As well as we have explained, scientists are studying meteorites for information on the events that occurred during the birth and the primordial evolution of the solar system. The theory of the protosolar nebula at the origin of the solar system is based on the gravitational collapse of a dense region of the milky way at the heart of an interstellar molecular cloud followed by accretion of dust and gas around Future protoplanets. This scenario is supported by preservation in the meteorites of circumstable and interstellar materials dating back at this primordial era. On the other hand, it is more hazardous to know which phenomenon precipitated the gravitational collapse of this protosolar nebula.

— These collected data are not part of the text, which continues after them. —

(* ===== verification/NumUtils.v ===== *)
(** * Numeric helpers: [src/utils/utils.h] and the class [Utils]

    The tolerance comparisons and [indexesOfMaxElems] of [utils.h], and the
    static methods of [Utils] (prefix [Utils_]) other than [convertToUtm], which
    is with the UTM conversions. *)
From Stdlib Require Import SpecFloat.
From S2P Require Import Prelude Double.

Local Open Scope Z_scope.

(** ** [utils.h] *)

Definition EPS : double := lit 1 10000.

Definition equals (a b : double) : bool := dlt (fabs (dsub a b)) EPS.
Definition greater (a b : double) : bool := dge (dsub a b) EPS.
Definition less (a b : double) : bool := dle (dsub a b) (dopp EPS).

(** The loop of [indexesOfMaxElems] from index [i] on. *)
Fixpoint indexesOfMaxElems_loop
    (i : nat) (rest : list double) (currentMax : double) (result : list nat) : list nat :=
  match rest with
  | [] => result
  | x :: rest' =>
      if greater x currentMax then
        indexesOfMaxElems_loop (S i) rest' x [i]
      else if equals x currentMax then
        indexesOfMaxElems_loop (S i) rest' currentMax (result ++ [i])
      else indexesOfMaxElems_loop (S i) rest' currentMax result
  end.

Definition indexesOfMaxElems (elems : list double) : list nat :=
  match elems with
  | [] => []
  | x :: rest => indexesOfMaxElems_loop 1 rest x [0%nat]
  end.

(** ** The class [Utils] *)

Definition EPSILON : double := lit 1 1000000.

Definition Utils_is_lesser (a b : double) : bool :=
  dlt (dsub a b) (dmul (of_Z (-2)) EPSILON).
Definition Utils_is_greater (a b : double) : bool :=
  dgt (dsub a b) (dmul (of_Z 2) EPSILON).
Definition Utils_equals (a b : double) : bool := dlt (fabs (dsub a b)) EPSILON.

Definition Utils_floor2 (a : double) : result double :=
  i ← to_int a;
  let b := of_Z i in
  if negb (negb (Utils_is_greater b a) && Utils_is_greater (dadd b (of_Z 1)) a)
  then mret (dadd b (of_Z 1))
  else mret b.

Definition Utils_ceil2 (a : double) : result double :=
  b ← Utils_floor2 a; mret (dadd b (of_Z 1)).

(** [uint16_t] arithmetic: [<<=] drops the bits above 16. *)
Definition Utils_change_bytes_order (v : Z) : Z :=
  let tmp := Z.land (Z.shiftl v 8) 65535 in
  Z.lor (Z.shiftr v 8) tmp.

Definition Utils_swap_if_required (should_be_lower should_be_bigger : double)
    : double * double :=
  if dgt should_be_lower should_be_bigger
  then (should_be_bigger, should_be_lower)
  else (should_be_lower, should_be_bigger).

(** The [do ... while (a != 0)] loop, with a bound on its iterations. *)
Fixpoint Utils_gcd_loop (fuel : nat) (a b : Z) : result Z :=
  match fuel with
  | O => Err Diverge
  | S fuel =>
      let '(a, b) := if b >? a then (b, a) else (a, b) in
      let a := wrap64 (a - b) in
      if negb (a =? 0) then Utils_gcd_loop fuel a b else Ok b
  end.
(* ===== verification/Interpolation.v ===== *)
(** * Heights at the points of the grid

    At a point of the grid of a map, whose offsets from the borders are whole numbers of
    cells, the bilinear interpolation of [get_height] gives the cell itself. *)
From Stdlib Require Import QArith Lqa SpecFloat.
From stdpp Require Import list.
From S2P Require Import Prelude Double Rounding NumUtils Model TerrainMap.

Local Open Scope Z_scope.

(** ** Comparisons with a tolerance, on integers *)

Lemma eps_val : is_finite (dmul (of_Z (-2)) EPSILON) = true ∧ is_finite (dmul (of_Z 2) EPSILON) = true ∧
  is_finite EPSILON = true ∧
  (- (1 # 490000) <= val (dmul (of_Z (-2)) EPSILON))%Q ∧ (val (dmul (of_Z (-2)) EPSILON) <= - (1 # 510000))%Q ∧
  (1 # 510000 <= val (dmul (of_Z 2) EPSILON))%Q ∧ (val (dmul (of_Z 2) EPSILON) <= 1 # 490000)%Q ∧
  (1 # 1010000 <= val EPSILON)%Q ∧ (val EPSILON <= 1 # 990000)%Q.
Proof. split_and!; vm_compute; reflexivity || discriminate. Qed.

Lemma inject_le_minus_one z : z <= -1 → (inject_Z z <= - (1 # 1))%Q.
Proof. intros H. change (- (1 # 1))%Q with (inject_Z (-1)). by rewrite <- Zle_Qle. Qed.
Lemma inject_ge_one z : 1 <= z → (1 # 1 <= inject_Z z)%Q.
Proof. intros H. change (1 # 1)%Q with (inject_Z 1). by rewrite <- Zle_Qle. Qed.
Lemma inject_nonneg z : 0 <= z → (0 <= inject_Z z)%Q.
Proof. intros H. change 0%Q with (inject_Z 0). by rewrite <- Zle_Qle. Qed.
Lemma inject_nonpos z : z <= 0 → (inject_Z z <= 0)%Q.
Proof. intros H. change 0%Q with (inject_Z 0). by rewrite <- Zle_Qle. Qed.

Lemma is_int_greater X Y x y : is_int X x → is_int Y y → Z.abs (x - y) <= 2 ^ 53 →
  Utils_is_greater X Y = (y <? x).
Proof.
  intros HX HY Hb. destruct (proj1 (is_int_val _ _) (dsub_is_int X Y x y HX HY Hb)) as [Hf Hv].
  destruct eps_val as (_ & F1 & _ & _ & _ & L1 & L2 & _). unfold Utils_is_greater, dgt.
  destruct (Z.ltb_spec y x).
  - apply dlt_val; [done..|]. rewrite Hv.
    pose proof (inject_ge_one (x - y) ltac:(lia)). lra.
  - apply not_true_is_false. rewrite dlt_val by done. rewrite Hv.
    pose proof (inject_nonpos (x - y) ltac:(lia)). lra.
Qed.

Lemma is_int_to_int A k : is_int A k → INT_MIN <= k <= INT_MAX → to_int A = Ok k.
Proof.
  intros HA Hk. unfold to_int, cast. rewrite (is_int_trunc _ _ HA).
  by rewrite (proj2 (Z.leb_le INT_MIN k)), (proj2 (Z.leb_le k INT_MAX)) by lia.
Qed.

Lemma is_int_floor2 A k : is_int A k → INT_MIN <= k <= INT_MAX → Utils_floor2 A = Ok (of_Z k).
Proof.
  intros HA Hk. unfold Utils_floor2. rewrite (is_int_to_int A k) by done. cbn [mbind result_bind].
  pose proof (of_int_is_int k Hk) as Hi. unfold INT_MIN, INT_MAX in Hk.
  pose proof (add1_is_int _ _ Hi ltac:(lia)) as Hi1.
  rewrite (is_int_greater _ _ _ _ Hi HA), (is_int_greater _ _ _ _ Hi1 HA) by lia.
  by rewrite (proj2 (Z.ltb_ge k k)), (proj2 (Z.ltb_lt k (k + 1))) by lia.
Qed.

(** A cell of the grid is its own index. *)
Lemma is_int_clamped A k size : is_int A k → 0 <= k < size → size <= 2 ^ 31 →
  clamped_index Utils_floor2 A size = Ok k.
Proof.
  intros HA Hk Hs. assert (INT_MIN <= k <= INT_MAX) as Hr by (unfold INT_MIN, INT_MAX; lia).
  unfold clamped_index. rewrite (is_int_floor2 A k HA Hr). cbn [mbind result_bind].
  assert (wrap64 (size - 1) = size - 1) as -> by (unfold wrap64; rewrite Z.mod_small; lia).
  assert (is_int (of_Z (size - 1)) (size - 1)) as Hs1 by (apply of_Z_is_int; change prec with 53; lia).
  assert (is_int (of_Z 0) 0) as H0 by (by apply of_Z_is_int).
  pose proof (of_int_is_int k Hr) as Hi. unfold dgt.
  rewrite (is_int_dlt _ _ _ _ Hs1 Hi), (is_int_dlt _ _ _ _ Hi H0).
  rewrite (proj2 (Z.ltb_ge (size - 1) k)), (proj2 (Z.ltb_ge k 0)) by lia. by apply is_int_to_int.
Qed.

(** Heights that are integers, as both file formats have them in practice. *)
Definition int_heights (m : Map) : Prop :=
  ∀ y x h, cell (map_data m) y x = Ok h → ∃ z, is_int h z ∧ Z.abs z <= 2 ^ 20.

Lemma corner_cell m x y corner h : 1 <= corner <= 4 →
  get_height_wo_interpol m x y corner = Ok h → ∃ i j, cell (map_data m) i j = Ok h.
Proof.
  intros Hc. unfold get_height_wo_interpol.
  assert (corner = 1 ∨ corner = 2 ∨ corner = 3 ∨ corner = 4) as [->|[->|[->| ->]]] by lia;
    cbn [Z.eqb Pos.eqb]; intros H; inv_ok H; by do 2 eexists.
Qed.

(** The weighted sum at a corner of the cell. *)
Lemma weighted_corner tl tr br bl xf yf a b c d :
  is_int tl a → is_int tr b → is_int br c → is_int bl d → is_int xf 0 → is_int yf 0 →
  Z.abs a <= 2 ^ 20 → Z.abs b <= 2 ^ 20 → Z.abs c <= 2 ^ 20 → Z.abs d <= 2 ^ 20 →
  let one_minus v := dsub (of_Z 1) v in
  is_int (dadd (dadd (dadd (dadd (of_Z 0) (dmul (dmul tl (one_minus xf)) (one_minus yf)))
    (dmul (dmul tr xf) (one_minus yf))) (dmul (dmul br xf) yf)) (dmul (dmul bl (one_minus xf)) yf)) a.
Proof.
  intros Ha Hb Hc Hd Hx Hy Ba Bb Bc Bd one_minus.
  assert (is_int (of_Z 0) 0) as H0 by (by apply of_Z_is_int).
  assert (is_int (of_Z 1) 1) as H1 by (by apply of_Z_is_int).
  assert (∀ v, is_int v 0 → is_int (one_minus v) 1) as H1m
    by (intros v Hv; apply (dsub_is_int _ _ 1 0); [done..|lia]).
  replace a with (0 + a * 1 * 1 + b * 0 * 1 + c * 0 * 0 + d * 1 * 0) by lia.
  repeat first [apply dadd_is_int; [| |change prec with 53; lia] | apply dmul_is_int; [| |lia..]];
    auto.
Qed.

(** At a point of the grid, where the offsets from the borders are whole numbers of
    cells inside the map, [get_height] without conversion returns the value of the cell
    at that row and column: the neighbours get the weight zero, and no rounding takes
    place on integer heights. *)
Theorem interpolate_at_grid_point (m : Map) (x y : double) (kx ky : Z) :
  map_ok m → int_heights m →
  is_int (ddiv (dsub x (west_border m)) (cell_width m)) kx →
  is_int (ddiv (dsub (north_border m) y) (cell_length m)) ky →
  is_int (ddiv (fabs (dsub y (north_border m))) (cell_length m)) ky →
  0 <= kx < map_width m → 0 <= ky < map_length m →
  ∃ h h' z, cell (map_data m) ky kx = Ok h ∧ interpolate m x y = Ok h' ∧ is_int h z ∧ is_int h' z.
Proof.
  intros Hm Hh Hx Hy Hd Bx By. pose proof Hm as (Hw & Hl & _).
  assert (INT_MIN <= kx <= INT_MAX ∧ INT_MIN <= ky <= INT_MAX) as [Rx Ry] by (unfold INT_MIN, INT_MAX; lia).
  pose proof (is_int_to_int _ _ Hx Rx) as Ix. pose proof (is_int_to_int _ _ Hy Ry) as Iy.
  destruct (cell_run m ky kx Hm By Bx) as [h Hcell].
  assert (get_height_wo_interpol m x y 1 = Ok h) as Htl.
  { unfold get_height_wo_interpol. cbn [Z.eqb Pos.eqb].
    rewrite (is_int_clamped _ _ _ Hy By), (is_int_clamped _ _ _ Hx Bx) by lia. done. }
  destruct (corner_run m x y ky kx 2 Hm Iy Ix) as [h2 H2]; [lia|].
  destruct (corner_run m x y ky kx 3 Hm Iy Ix) as [h3 H3]; [lia|].
  destruct (corner_run m x y ky kx 4 Hm Iy Ix) as [h4 H4]; [lia|].
  destruct (Hh _ _ _ Hcell) as (z & Hz & Bz).
  destruct (corner_cell m x y 2 h2) as (i2 & j2 & (z2 & Hz2 & Bz2)%Hh); [lia|done|].
  destruct (corner_cell m x y 3 h3) as (i3 & j3 & (z3 & Hz3 & Bz3)%Hh); [lia|done|].
  destruct (corner_cell m x y 4 h4) as (i4 & j4 & (z4 & Hz4 & Bz4)%Hh); [lia|done|].
  unfold interpolate. rewrite Htl, H2, H3, H4. cbn [mbind result_bind].
  rewrite (is_int_floor2 _ _ Hx Rx), (is_int_floor2 _ _ Hd Ry). cbn [mbind result_bind].
  exists h. eexists _, z. split_and!; [done|reflexivity|done|].
  unfold INT_MIN, INT_MAX in *.
  eapply weighted_corner; try eassumption.
  - replace 0 with (kx - kx) by lia. apply dsub_is_int; [done|by apply of_int_is_int|lia].
  - replace 0 with (ky - ky) by lia. apply dsub_is_int; [done|by apply of_int_is_int|lia].
Qed.

Lemma cell_elem d y x h : cell d y x = Ok h → ∃ row, row ∈ d ∧ Some h ∈ row.
Proof.
  unfold cell. destruct (_ || _); [done|]. destruct (d !! Z.to_nat y) as [row|] eqn:Hr; [|done].
  cbn [get_opt mbind result_bind]. destruct (row !! Z.to_nat x) as [[h'|]|] eqn:Hc; [|done..].
  intros [= ->]. exists row. split; by eapply list_elem_of_lookup_2.
Qed.

Lemma interpolate_at_grid_point_witness :
  ∃ h h' z, cell (map_data two_cells) 0 1 = Ok h ∧ interpolate two_cells (of_Z 1) (of_Z 0) = Ok h' ∧
    is_int h z ∧ is_int h' z.
Proof.
  apply interpolate_at_grid_point; [| |by vm_compute..|vm_compute; intuition (discriminate || congruence)
    |vm_compute; intuition (discriminate || congruence)].
  - split_and!; cbn; try lia. intros row ->%list_elem_of_singleton.
    split; [done|]. rewrite !not_elem_of_cons. split_and!; [done..|apply not_elem_of_nil].
  - intros y x h (row & ->%list_elem_of_singleton & Hh)%cell_elem.
    apply list_elem_of_In in Hh as [[= <-]|[[= <-]|[]]]; [exists 53|exists 45]; (split; [by vm_compute|lia]).
Defined.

Gravitational collapse can occur spontaneously following random density fluctuations. But another possibility exists, suggested by the discovery in meteorites (in particular in their refractory inclusions), of short-life radionuclides which were already present during the formation of the protosolar system (as opposed to the subsequent production of radionuclides by an irradiation more recent cosmic).
To date, the radionuclide displaying the shortest half-life is Calcium-41 with about 102000 years. This radionuclide likely made and incorporated into refractory inclusions in just a few half-lives is less than a million years, otherwise its abundance would have been too weak to be detected. This period is remarkably short compared to astronomical standards. Because the other short-life radionuclides still show half-lives at least ten times longer, they do not impose so strict time constraints on the interval between their synthesis and the formation of refractory inclusions. Nevertheless, the absolute and relative abundances of short-life radionuclides can be compared with the predicted values for the probable sources of radionuclides.